= North Midland Railway Locomotives =

Little information remains about the North Midland Railway Locomotives. Unlike other railway companies, the North Midland Railway of England did not give names to its locomotives.

==Locomotive summary==

===Miller and Barnes===
Among the first were two tender engines ordered in 1838 from Miller and Barnes of Ratcliffe which would seem to have been delivered in 1840.
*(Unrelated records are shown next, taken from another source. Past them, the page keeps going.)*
Lemma static_iter r0 f rid q ctx queued now h :
  distinct r0 → is_Some (h_routers h !! rid) → static_ok r0 f h →
  static_ok r0 f (fst (acquire_iter rid q ctx queued now h)).
Proof.
  intros Hd Hr Hs. pose proof (good_acquire_iter rid q ctx queued now h Hr (so_good _ _ _ Hs)) as Hg'.
  destruct (acquire_iter rid q ctx queued now h) as [h' res] eqn:E. cbn [fst] in *.
  assert (Hcalm : (∀ l, res ≠ Granted l) → static_ok r0 f h').
  { intros Hn. apply (static_calm r0 f h); [done| |done].
    pose proof (calm_acquire rid q ctx queued now h Hr) as Hc. rewrite E in Hc. by apply Hc. }
  destruct res as [l| |]; [|by apply Hcalm..]. clear Hcalm.
  destruct (acquire_granted _ _ _ _ _ _ _ _ E) as (idx & Hch & _ & _ & _ & ->).
  assert (Hg : static_ok r0 f (fst (grant rid q idx now h))).
  { destruct Hs as [Hgood Ho Hw Hl]. constructor.
    - destruct Hr as [r Hr]. eapply good_grant; [done|done|]. by rewrite (router_at_lookup _ _ _ Hr) in Hch.
    - intros k r'. unfold grant, alloc_lease. cbn [fst]. intros Hk.
      assert (Hk' : (<[rid := with_r_cursor (u64 (r_cursor (router_at h rid) + 1)) (router_at h rid)]> (h_routers h)) !! k = Some r').
      { rewrite <-Hk. by destruct (account_loc _ _). }
      revert Hk'. rewrite lookup_insert. case_decide; [|apply Ho]. intros [= <-].
      destruct Hr as [r Hr]. rewrite (router_at_lookup _ _ _ Hr).
      eapply same_ptrs_trans; [by eapply Ho|by repeat split].
    - by eapply within_grant.
    - intros k. rewrite <-Hl. by apply grant_quota_at. }
  apply (static_calm r0 f (fst (grant rid q idx now h))); [done| |done].
  apply calm_defer. by apply grant_routers.
Qed.

Lemma static_exec r0 f o now h :
  distinct r0 → no_reconfigure o = true → static_ok r0 f h → static_ok r0 f (exec o now h).
Proof.
  intros Hd Ho Hs. pose proof (good_exec o now h (so_good _ _ _ Hs)) as Hg'.
  destruct o; simpl in Ho; try discriminate; simpl in *; try (case_bool_decide as Hex; [|done]).
  - apply (static_calm r0 f h); [done|by apply calm_same|done].
  - by apply static_iter.
  - unfold acquire_resume in *. destruct (find_waiter _ _) as [w|] eqn:Hw; [|done].
    pose proof (find_waiter_router _ _ _ _ Hw) as Hr.
    set (h1 := match cause with WakeReady => _ | _ => h end) in *.
    assert (H1 : calm h h1 ∧ is_Some (h_routers h1 !! rid) ∧ good h1).
    { unfold h1. destruct cause; try by (split_and!; [apply calm_refl|done|apply Hs]). split_and!.
      - apply calm_upd_router; [done|]. by repeat split.
      - by apply dom_upd_router.
      - apply (good_skel h); [by apply skel_upd_router|apply Hs]. }
    destruct H1 as (Hc1 & Hr1 & Hg1). match goal with |- context [if ?b then _ else _] => destruct b; [|done] end.
    pose proof (static_iter r0 f rid (w_query w) (w_ctx w) (Some waiter) now h1 Hd Hr1 (static_calm _ _ _ _ Hg1 Hc1 Hs)).
    by destruct (acquire_iter _ _ _ _ _ _).
  - apply (static_calm r0 f h); [done| |done]. apply calm_release; [apply Hs|done].
  - apply (static_calm r0 f h); [done|apply calm_record|done].
  - apply (static_calm r0 f h); [done|apply calm_first_output|done].
  - apply (static_calm r0 f h); [done| |done]. unfold SetEnabled.
    destruct (list_find _ _) as [[i s]|]; [|apply calm_refl]. cbn [fst].
    set (h1 := upd_state _ _ h). apply (calm_trans _ h1); [apply calm_upd_state; by destruct on|].
    by apply calm_signal.
Qed.
(* ===== verification/RouterDemo.v ===== *)
(** * A small configuration the router theorems are exercised on

    Two sources of one provider, one of them pooled in an account, behind a
    fallback group; the stores are obtained by running the operations. *)

From S2P Require Import Prelude GoFloat ConfigData Execution RouterData RouterPolicy RouterPolicyFacts RouterOps RouterInv RouterReach.
Local Open Scope Z_scope.

Definition demo_model : Model :=
  {| m_InputUSDPerMillion := Some (f_of_Z 2); m_OutputUSDPerMillion := Some (f_of_Z 8);
     m_Enabled := None; m_AutoApproved := None; m_DeclaredModel := ""; m_CanonicalModel := "";
     m_ID := "chat"; m_Upstream := "up-chat"; m_Protocols := ["openai"]; m_Tier := "gold";
     m_RatingBasis := "manual"; m_Tools := "native"; m_Vision := false; m_MaxInputBytes := 1000 |}.

Definition demo_source (id account : string) : Source :=
  {| s_Weight := 1; s_AccountID := account; s_CredentialRef := ""; s_CredentialTypeOverride := false;
     s_SourceKind := "vendor_api"; s_ExecutionLocation := "remote"; s_InferenceLocation := "remote";
     s_BillingMode := "metered"; s_CredentialMode := "api_key"; s_ID := id; s_Provider := "prov";
     s_Adapter := "openai"; s_BaseURL := "https://api.example.com"; s_KeyEnv := "";
     s_AccountIDEnv := ""; s_Organization := ""; s_Project := ""; s_Enabled := true;
     s_AutoApproved := true; s_Local := false; s_Anonymous := false; s_Paid := true;
     s_MaxInflight := 1; s_QuotaDomain := id; s_QuotaMaxInflight := 1; s_Models := [demo_model] |}.

Definition demo_account : Account :=
  {| a_VerificationState := ""; a_VerificationVersion := 0; a_VerificationBinding := "";
     a_VerificationAt := None; a_ID := "acct"; a_ProviderID := "prov"; a_DisplayName := "Account";
     a_Enabled := true; a_AutoApproved := true; a_CredentialRef := ""; a_LoginCredentialRef := "";
     a_ExpectedIdentity := ""; a_CredentialTypeOverride := false; a_BrowserProfileID := "";
     a_BaseURL := ""; a_Organization := ""; a_Project := ""; a_QuotaDomain := "";
     a_MaxInflight := 1; a_Weight := 1; a_CreatedAt := 0 |}.

Definition demo_group : Group :=
  {| g_RequireVision := false; g_MaxUSDPerMillion := None; g_MaxUSDPerRequest := None;
     g_Preferences := []; g_MaxAttempts := 2; g_AllowMetered := Some true; g_AllowSubscription := None;
     g_AllowUnknownCost := None; g_AllowedSourceKinds := []; g_ID := "grp"; g_Type := "fallback";
     g_Sources := ["a"; "b"]; g_MinTier := "silver"; g_AllowUnrated := false; g_AllowPaid := false;
     g_LocalOnly := false; g_RequireTools := true |}.

Definition demo_config : Config :=
  {| c_BrowserProfiles := [];
     c_Providers := [{| p_ID := "prov"; p_Enabled := true; p_AutoApproved := true; p_PoolStrategy := "" |}];
     c_Accounts := [demo_account]; c_SchemaVersion := 1; c_Listen := ""; c_APIKeyEnv := "";
     c_AdminKeyEnv := ""; c_Runtime := Build_Runtime 2 1 0 0 0 0 0 0 0;
     c_Browser := Build_Browser "" "" false "" "" 0 0 0 0 0;
     c_Device := Build_Device false "" "" "" "" "" 0;
     c_Sources := [demo_source "a" "acct"; demo_source "b" ""]; c_Groups := [demo_group] |}.

Definition demo_query : Query :=
  {| qr_Probe := false; qr_Detail := false; qr_ExcludedSources := []; qr_Affinity := "";
     qr_Model := "grp"; qr_Protocol := "openai"; qr_Tools := true; qr_Bytes := 100;
     qr_OutputTokens := 10; qr_SpentUSD := f0; qr_Stateful := false; qr_Vision := false |}.

(** The booted store and its router. *)
Definition demo_boot : heap := fst (New demo_config empty_heap).
Definition demo_rid : loc := snd (New demo_config empty_heap).

(** One granted lease; two granted leases and a queued call. *)
Definition demo_one : heap := exec (OpAcquire demo_rid demo_query 0) 1 demo_boot.
Definition demo_two : heap := exec (OpAcquire demo_rid demo_query 0) 2 demo_one.
Definition demo_wait : heap := exec (OpAcquire demo_rid demo_query 1) 3 demo_two.
Definition demo_lease : loc := h_next demo_boot.

Lemma demo_boot_reachable : reachable 0 demo_boot.
Proof. apply reach_boot. Qed.
Lemma demo_one_reachable : reachable 1 demo_one.
Proof. apply (reach_step _ _ 0); [apply demo_boot_reachable|lia]. Qed.
Lemma demo_two_reachable : reachable 2 demo_two.
Proof. apply (reach_step _ _ 1); [apply demo_one_reachable|lia]. Qed.
Lemma demo_wait_reachable : reachable 3 demo_wait.
Proof. apply (reach_step _ _ 2); [apply demo_two_reachable|lia]. Qed.

Example demo_one_lease : le_Target (lease_at demo_one demo_lease) = mk_Target 0 demo_model.
Proof. vm_compute. reflexivity. Qed.
Example demo_two_active : cap_active (rcap demo_two (router_at demo_two demo_rid)) = 2.
Proof. vm_compute. reflexivity. Qed.
Example demo_wait_queue : r_waiting (router_at demo_wait demo_rid) = 1.
Proof. vm_compute. reflexivity. Qed.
===Mather, Dixon and Company===
The next were in 1839 from Mather, Dixon and Company, three similar to the "Bury" type.

===Various builders===
The bulk of the purchases were in 1840 as follows:
- Benjamin Hick and Sons three numbers 62, 65, 66. These were similar to two supplied in 1839 to the Liverpool and Manchester Railway.
- Fenton, Murray and Jackson six Stephenson design.
- Thompson & Cole three

Whishaw, in 1842 writes that they were all six-wheeled, about fifty in number, and that there were, in addition, some from Robert Stephenson and Company, R and W Hawthorn and Charles Tayleur and Company. In 1841 another engine was ordered from R.B.Longridge and Company. Little is known of this, but, in 1846, the Midland Railway ordered twenty long-boilered s, for which it might have been a prototype. It is known that in 1842, the railway had complained about overheating of chimneys and smokeboxes, and Robert Stephenson had carried out studies with the assistance of the NMR and its Derby works which culminated in his long boiler patent. It may also be that this was 'No.54 Stephenson,' which took part in the 1845 gauge trials, along with Stephenson's 'Engine A'.

==Rolling stock==

===Passenger===
Passenger coaches consisted of First, Second and Third Class, finished in Spanish Brown and lined out in Black. First Class had three compartments, each holding six people. Second Class was open at the sides, but the three compartments, each for eight people, were separated by a wooden partition. Both the buffers and the couplings were sprung by an arrangement of leaf springs under the carriage.

===Goods===
The railway also owned a number of goods wagons, roughly 12 foot 6 inches long, with solid buffers.